The response must consist of each line in the listing that has the word "orgInfos" in it.

*** ENTRIES PROVIDED ***

(** X20.  Enrichment asks for the details of a candidate once at most,
    and only of the candidates it is meant to look up: all of them when
    [fetchAll] is set, and otherwise those that need scheduling.  So the
    number of detail requests of one enrichment is at most the number of
    such candidates in its input, whatever the batch size, whatever the
    remote answers and however the run ends. *)
Theorem details_are_requested_once_at_most (env : Env) (fuel : nat)
  (cands : list Candidate) (orgInfos : list OrgInfo) (maxConcurrent : Z)
  (fetchAll : bool) (w : World) :
  let w' := snd (enrichCandidatesWithDetails env fuel cands orgInfos
                   maxConcurrent fetchAll w) in
  (queryCount ApiApplication (trace w')
   <= queryCount ApiApplication (trace w)
      + length (filter (wantsDetails fetchAll) cands))%nat
  /\ (fetchAll = false ->
      (queryCount ApiApplication (trace w')
       <= queryCount ApiApplication (trace w)
          + length (filter needsScheduling cands))%nat)
  /\ (fetchAll = true ->
      (queryCount ApiApplication (trace w')
       <= queryCount ApiApplication (trace w) + length cands)%nat).
Proof.
  intros w'.
  assert (H : (queryCount ApiApplication (trace w')
               <= queryCount ApiApplication (trace w)
                  + length (filter (wantsDetails fetchAll) cands))%nat).
  { apply (sends_enrichCandidatesWithDetails env ApiApplication fetchAll).
    discriminate. }
  split; [exact H |]. split; intros Hf; subst fetchAll.
  - rewrite (filter_ext (wantsDetails false) needsScheduling) in H;
      [exact H |].
    intros c. unfold wantsDetails. cbn [negb andb].
    now destruct (needsScheduling c).
  - pose proof (filter_length_le (wantsDetails true) cands). lia.
Qed.

(* ------------------------------------------------------------------ *)
(** ** Where the fetch of one organisation can fail *)

#[local] Hint Resolve sends_console sends_sleep sends_jobsPipelines_of
  : queries.

Section FetchFailure.

Variable env : Env.

Lemma catches_fetchAllApplications (fuel : nat) :
  catches (fetchAllApplications env fuel).
Proof.
  intros w e. unfold fetchAllApplications.
  destruct (fetchPages env fuel initialPageVars w) as [[[x|e'|] v] w1];
    cbn; discriminate.
Qed.

Lemma catches_switchIfNeeded (o : string) (u : option string) :
  catches (switchIfNeeded env o u).
Proof.
  unfold switchIfNeeded. destruct u as [u|]; [| apply catches_ret].
  destruct (truthy u && negb (String.eqb o "default"))%bool;
    [| apply catches_ret].
  through.
Qed.

Lemma extends_switchIfNeeded (o : string) (u : option string) (w : World) :
  exists evs, trace (snd (switchIfNeeded env o u w)) = trace w ++ evs.
Proof.
  pose proof (Stable_extends (trace w)) as HS.
  assert (Hp : preserves (fun w' => exists evs, trace w' = trace w ++ evs)
                 (switchIfNeeded env o u)).
  { apply keeps_switchIfNeeded; intros;
      first [now apply preserves_emit | now apply preserves_switchOrgContext]. }
  apply Hp. exists []. now rewrite app_nil_r.
Qed.

End FetchFailure.



(* ------------------------------------------------------------------ *)
(** ** The joins of the export *)

Section LookupLast.

Context {A : Type}.
Variable key : A -> string.
Variable k : string.

Let step (found : option A) (x : A) : option A :=
  if String.eqb (key x) k then Some x else found.

Lemma lookup_fold_some (items : list A) :
  forall x, exists y, fold_left step items (Some x) = Some y.
Proof.
  induction items as [|a items IH]; intros x; cbn [fold_left].
  - now exists x.
  - unfold step at 2. destruct (String.eqb (key a) k); apply IH.
Qed.

Lemma lookup_fold_found (items : list A) :
  forall found,
    In k (map key items) -> exists y, fold_left step items found = Some y.
Proof.
  induction items as [|a items IH]; intros found Hin; cbn [fold_left].
  - destruct Hin.
  - unfold step at 2. destruct (String.eqb (key a) k) eqn:Heq.
    + apply lookup_fold_some.
    + apply IH. destruct Hin as [Ha | Hin]; [| exact Hin].
      apply String.eqb_neq in Heq. now elim Heq.
Qed.

Lemma lookup_fold_origin (items : list A) :
  forall found y,
    fold_left step items found = Some y ->
    found = Some y \/ (In y items /\ key y = k).
Proof.
  induction items as [|a items IH]; intros found y H; cbn [fold_left] in H.
  - now left.
  - apply IH in H. destruct H as [H | [Hin Hk]].
    + unfold step in H. destruct (String.eqb (key a) k) eqn:Heq.
      * injection H as <-. right. split; [now left |].
        now apply String.eqb_eq.
      * now left.
    + right. split; [now right | exact Hk].
Qed.

(** A key that occurs is found, and what is found has the key. *)
Lemma lookupLast_found (items : list A) :
  In k (map key items) ->
  exists y, lookupLast key items k = Some y /\ In y items /\ key y = k.
Proof.
  intros Hin. destruct (lookup_fold_found items None Hin) as (y & Hy).
  exists y. split; [exact Hy |].
  destruct (lookup_fold_origin items None y Hy) as [H | H];
    [discriminate | exact H].
Qed.

End LookupLast.

Lemma Linked_left (cs cs' : list Company) (js js' : list Job)
  (c : Candidate) :
  Linked cs js c -> Linked (cs ++ cs') (js ++ js') c.
Proof.
  intros [Hj Hc]. unfold Linked. rewrite !map_app.
  split; apply in_or_app; now left.
Qed.

Lemma Linked_right (cs cs' : list Company) (js js' : list Job)
  (c : Candidate) :
  Linked cs' js' c -> Linked (cs ++ cs') (js ++ js') c.
Proof.
  intros [Hj Hc]. unfold Linked. rewrite !map_app.
  split; apply in_or_app; now right.
Qed.

Lemma AccLinked_addResult (acc : Acc) (r : PipelineFetchResult) :
  AccLinked acc ->
  Forall (Linked (companies r) (jobs r)) (candidates r) ->
  AccLinked (addResult acc r).
Proof.
  unfold AccLinked, addResult. cbn [allCompanies allJobs allCandidates].
  intros Ha Hr. apply Forall_app. split.
  - eapply Forall_impl; [| exact Ha]. intros c. apply Linked_left.
  - eapply Forall_impl; [| exact Hr]. intros c. apply Linked_right.
Qed.

Lemma slice_In {A : Type} (l : list A) (start stop : Z) (x : A) :
  In x (slice l start stop) -> In x l.
Proof.
  unfold slice. cbv zeta. intros H.
  match type of H with
  | In x (firstn ?n (skipn ?m l)) =>
      rewrite <- (firstn_skipn m l); apply in_or_app; right;
      rewrite <- (firstn_skipn n (skipn m l)); apply in_or_app; now left
  end.
Qed.

Section Joins.

Variable env : Env.

(** Normalisation gives every candidate its job and its company. *)
Lemma normalizePipelineData_linked (now : Z)
  (jobsPipelines : list JobPipeline) (applications : list ApplicationResult)
  (theOrgId : string) (theOrgName : option string) :
  let r := normalizePipelineData env now jobsPipelines applications theOrgId
                                 theOrgName in
  Forall (Linked (companies r) (jobs r)) (candidates r).
Proof.
  cbv zeta. unfold normalizePipelineData. cbv zeta.
  assert (Hempty : Fit [] []).
  { repeat split; [constructor | constructor | intros j []]. }
  pose proof (jobs_fold jobsPipelines [] [] Hempty) as Hjobs.
  cbv zeta in Hjobs.
  destruct (fold_left _ jobsPipelines ([], [])) as [cs js] eqn:Hfj.
  cbn [fst snd] in Hjobs. destruct Hjobs as (Hfit & _ & _).
  pose proof (apps_fold env now theOrgId theOrgName applications cs js []
                Hfit) as Happs.
  cbv zeta in Happs.
  destruct (fold_left _ applications (cs, js, [])) as [[cs' js'] cands]
    eqn:Hfa.
  cbn [fst snd companies jobs candidates] in *.
  destruct Happs as (_ & _ & _ & Hall); [intros c [] |].
  apply Forall_forall. intros c Hin. exact (Hall c Hin).
Qed.

Lemma yields_fetchPipelineForOrg_linked (fuel : nat) (o : string)
  (u : option string) :
  yields (fetchPipelineForOrg env fuel o u)
         (fun r => Forall (Linked (companies r) (jobs r)) (candidates r)).
Proof.
  unfold fetchPipelineForOrg.
  eapply yields_bind; [apply yields_any | intros sw _].
  destruct sw as [b|]; [| apply yields_ret; constructor].
  unfold pipelineQueries. returning.
  intros w r w' H. injection H as <- _.
  apply normalizePipelineData_linked.
Qed.

Lemma yields_attemptOrg_linked (fuel : nat) (maxRetries : Z) (o : OrgInfo)
  (label : string) (k : nat) :
  forall attempt acc,
    AccLinked acc ->
    yields (attemptOrg env fuel k attempt maxRetries o label acc) AccLinked.
Proof.
  induction k as [|k IH]; intros attempt acc Hacc; cbn [attemptOrg].
  - now apply yields_ret.
  - eapply yields_bind; [apply yields_any | intros _ _].
    eapply (yields_bind _ _ (fun step => AccLinked (snd step))).
    + apply yields_try_catch.
      * eapply yields_bind;
          [apply yields_fetchPipelineForOrg_linked | intros r Hr].
        eapply yields_bind; [apply yields_any | intros _ _].
        apply yields_ret. cbn [snd]. now apply AccLinked_addResult.
      * intros e. destruct (attempt =? maxRetries).
        -- eapply yields_bind; [apply yields_any | intros _ _].
           apply yields_ret. exact Hacc.
        -- eapply yields_bind; [apply yields_any | intros _ _].
           eapply yields_bind; [apply yields_any | intros _ _].
           apply yields_ret. exact Hacc.
    + intros [success acc'] Hacc'. cbn [snd] in Hacc'.
      destruct success; [now apply yields_ret | now apply IH].
Qed.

***

## YOUR SOLUTION
  (cands : list Candidate) (orgInfos : list OrgInfo) (maxConcurrent : Z)
  let w' := snd (enrichCandidatesWithDetails env fuel cands orgInfos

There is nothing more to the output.